You are said to be especially prone to ailments of the nervous system and rheumatic complaints. A century ago this would have been dismissed as bad luck; nowadays you may turn such disabilities into positive good fortune. To be nervous is to be one of the elect in the Twentieth Century; you can accept it either as a hobby or a career. One word of warning, however: if you intend to let nervous troubles dominate your life, you must be certain at all times to get plenty of rest, for neurosis is apt to prove exhausting to yourself and not, as it should be, to those around you. Ten hours sleep a night and a nap after lunch are the minimum for you. As for the rheumatic illnesses, they are a passport to the South every winter. They are also a protection against all the shoving, lifting and carrying expected of persons not gifted in this respect. Play your cards carefully, and a life of splendid ease lies before you.

Meditations at Random

GARDENER’S PROBLEM / I am always a little later than other people getting my garden in, but it is the autumn flowers, and asters in particular, which appeal to me. While I made my careful map of my garden on ruled paper, as the garden book said to do, I reflected how hard it is to get a satisfying bed of annuals which sounds good when you describe it. Spiderflower and feverfew look well together, but they sound as though the garden had been planted by Frankenstein’s monster. And though Mourning Bride and Bouncing Bet make a nice combination, it seems to be tactless to put them together. As for bugbane, gasplant, tickseed and sneezeweed, nothing would induce me to plant them, pretty as they are. I would not know how to mention them to people who wanted to see my garden.

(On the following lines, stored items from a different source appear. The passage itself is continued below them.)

(** One whole call: [enter], then whatever other handlers did to the store
    while the call was suspended, then [resume]. *)
Definition call {Store Request Response Callback : Type}
  (m : AsyncMethod Store Request Response Callback)
  (meanwhile : Store -> Store) (o : outcome Response) (this : Store)
  : Store * list (effect Callback) :=
  resume m o (meanwhile (fst (enter m this))).

End JS.

Import JS.

(* ================================================================= *)
(** ** utils.ts *)

Module Utils.

(** The three [const r], [const g], [const b] of [hexToRgb]. *)
Definition hexToRgb_channels (hex : string) : number * number * number :=
  let r := parseInt (slice hex 1 3) 16 in
  let g := parseInt (slice hex 3 5) 16 in
  let b := parseInt (slice hex 5 7) 16 in
  (r, g, b).

(** [hexToRgb(hex)]: the display string [`${r}, ${g}, ${b}`]. *)
Definition hexToRgb (hex : string) : string :=
  let '(r, g, b) := hexToRgb_channels hex in
  Number_toString 10 r ++ ", " ++ Number_toString 10 g ++ ", " ++ Number_toString 10 b.

(** [n.toString(16).padStart(2, '0').toUpperCase()] *)
Definition hexByte (n : number) : string :=
  toUpperCase (padStart 2 "0" (Number_toString 16 n)).

(** [rgbToHex(r, g, b)] *)
Definition rgbToHex (r g b : number) : string :=
  "#" ++ hexByte r ++ hexByte g ++ hexByte b.

End Utils.

(** A colour as the backend serialises it: a JSON array of three JSON
    numbers.  JSON has no literal for [NaN] or an infinity, so a number
    that arrives in a payload is finite. *)
Definition rgb_tuple : Type := (Q * Q * Q)%type.

(* ================================================================= *)
(** ** The Alpine store [colorPickerStore]

    The interface [ColorPickerStore], the initial store and the methods
    [pickColor] and [copyHex] read the same in the two revisions of
    store.ts that declare them (the hex-payload one and the RGB-payload
    one); the revisions differ in [ColorStore] and [updateFromTauriStore],
    which follow in the modules [HexStore] and [RgbStore]. *)

Module ColorPicker.

(** [interface ColorResult], what [pick_color] resolves with. *)
Module ColorResult.
Record t : Type := {
  foreground : option rgb_tuple;
  background : option rgb_tuple;
  continue_mode : bool
}.
End ColorResult.

Record ColorPickerStore : Type := {
  isPicking : bool;
  resultVisible : bool;
  foreground : string;
  background : string;
  foregroundRgb : string;
  backgroundRgb : string;
  copiedVisible : bool
}.

Definition set_isPicking (v : bool) (this : ColorPickerStore) : ColorPickerStore :=
  let (_, rv, f, b, fr, br, cv) := this in Build_ColorPickerStore v rv f b fr br cv.

Definition set_resultVisible (v : bool) (this : ColorPickerStore) : ColorPickerStore :=
  let (ip, _, f, b, fr, br, cv) := this in Build_ColorPickerStore ip v f b fr br cv.

Definition set_foreground (v : string) (this : ColorPickerStore) : ColorPickerStore :=
  let (ip, rv, _, b, fr, br, cv) := this in Build_ColorPickerStore ip rv v b fr br cv.

Definition set_background (v : string) (this : ColorPickerStore) : ColorPickerStore :=
  let (ip, rv, f, _, fr, br, cv) := this in Build_ColorPickerStore ip rv f v fr br cv.

Definition set_foregroundRgb (v : string) (this : ColorPickerStore) : ColorPickerStore :=
  let (ip, rv, f, b, _, br, cv) := this in Build_ColorPickerStore ip rv f b v br cv.

Definition set_backgroundRgb (v : string) (this : ColorPickerStore) : ColorPickerStore :=
  let (ip, rv, f, b, fr, _, cv) := this in Build_ColorPickerStore ip rv f b fr v cv.

Definition set_copiedVisible (v : bool) (this : ColorPickerStore) : ColorPickerStore :=
  let (ip, rv, f, b, fr, br, _) := this in Build_ColorPickerStore ip rv f b fr br v.

(** [export const colorPickerStore = { ... }]: the store as created. *)
Definition colorPickerStore : ColorPickerStore := {|
  isPicking := false;
  resultVisible := false;
  foreground := "";
  background := "";
  foregroundRgb := "";
  backgroundRgb := "";
  copiedVisible := false
|}.

(** The one function handed to [setTimeout]:
    [() => { this.copiedVisible = false; }]. *)
Inductive callback : Type :=
| hideCopied.

Definition runCallback (cb : callback) (this : ColorPickerStore) : ColorPickerStore :=
  match cb with
  | hideCopied => set_copiedVisible false this
  end.

(** [async pickColor(fg)]: raise [isPicking], await
    [invoke('pick_color', { fg })], log a rejection, and in the [finally]
    lower [isPicking].  The resolved value is not looked at. *)
Definition pickColor (fg : bool)
  : AsyncMethod ColorPickerStore bool ColorResult.t callback := {|
  enter := fun this =>
    let this := set_isPicking true this in
    (this, fg);
  resume := fun o this =>
    let '(this, effects) :=
      match o with
      | Resolved _ => (this, [])
      | Rejected error => (this, [console_error "Error:" error])
      end in
    let this := set_isPicking false this in
    (this, effects)
|}.

(** [async copyHex(isForeground)]: choose the hex, await
    [navigator.clipboard.writeText(hex)]; once written show the
    notification and arm the 1500 ms timer that hides it; a rejection is
    logged. *)
Definition copyHex (isForeground : bool)
  : AsyncMethod ColorPickerStore string unit callback := {|
  enter := fun this =>
    let hex := if isForeground then foreground this else background this in
    (this, hex);
  resume := fun o this =>
    match o with
    | Resolved _ =>
        let this := set_copiedVisible true this in
        (this, [setTimeout hideCopied 1500])
    | Rejected err => (this, [console_error "Failed to copy:" err])
    end
|}.

(** *** The event loop around the store

    Everything that writes to the store, as the events that run it: the
    two halves of each method call, an elapsed timer, and the listener of
    [store-updated], which hands the payload to [updateFromTauriStore]. *)

Section EventLoop.

Variable Payload : Type.
Variable updateFromTauriStore : ColorPickerStore -> Payload -> ColorPickerStore.

Inductive event : Type :=
| pickColor_called (fg : bool)
| pickColor_settled (fg : bool) (o : outcome ColorResult.t)
| copyHex_called (isForeground : bool)
| copyHex_settled (isForeground : bool) (o : outcome unit)
| timer_elapsed
| store_updated (payload : Payload).

Record World : Type := {
  store : ColorPickerStore;
  timers : list callback;
  console : list (string * string)
}.

Fixpoint perform (effects : list (effect callback)) (w : World) : World :=
  match effects with
  | [] => w
  | console_error label error :: rest =>
      perform rest {| store := store w; timers := timers w;
                      console := console w ++ [(label, error)] |}
  | setTimeout cb _ :: rest =>
      perform rest {| store := store w; timers := timers w ++ [cb];
                      console := console w |}
  end.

YOUR PET BETRAYS YOU / A man I know who is very fond of dogs called my attention to a newspaper article today, which said that a dog grows to be like its owner. Nervous people have nervous dogs; savage people have savage dogs; stupid people have stupid dogs. Well, it may be so, though I have never seen any dog-owners among my acquaintance nosing their pets away from a garbage can, or chasing each other amorously over a newly seeded garden. But it is a fact that married people grow alike from living together, and no true dog-owner would admit that his dumb chum was less sensitive to atmosphere than his married partner. It may be that this theory about dogs throws new light on some of my friends: Professor A, the celebrated economist, has a dog which always forgets where it has buried its bones; Madame B, the fortune-teller, has a dog which cannot foresee what will happen when it goes to sleep with its tail under the rockers of Madame’s chair; modest little Miss C owns a pooch of notorious wantonness and infidelity. Can it be that these beasts reveal the truth about their owners? Beware of the Dog!

THE SEX WAR / Walking home from my work this evening I passed a group of children who were busy, as children so often are, in taunting and torturing one of their number. “Teddy’s got a gurr-ul! Teddy’s got a gurr-ul!” they screamed, while Teddy, who appeared to be about six, denied the charge with a remarkable command of blasphemy and obscenity. I pondered upon this scene for some time. Why is it considered disgraceful for little boys to play with little girls, though a little girl who can get herself accepted in a gang of little boys gains prestige by doing so? The equality of the sexes, about which there is so much futile blather in the adult world, is unheard of among the young. Women’s suffrage, and equal-pay-for-equal-work would never have come into being if children had had any say in the matter. I toyed with the idea of going back to the children and saying: “My pretty dears, the fact that Teddy has a girl shows that he is more mature than the rest of you; do you not know that girls will grow up to be the equals, in all respects, of men? Don’t you know that girls will sit on the juries which will condemn you to hang, which, if I may judge by your language, is the fate to which you will all come?” But I was rather busy, and went home instead.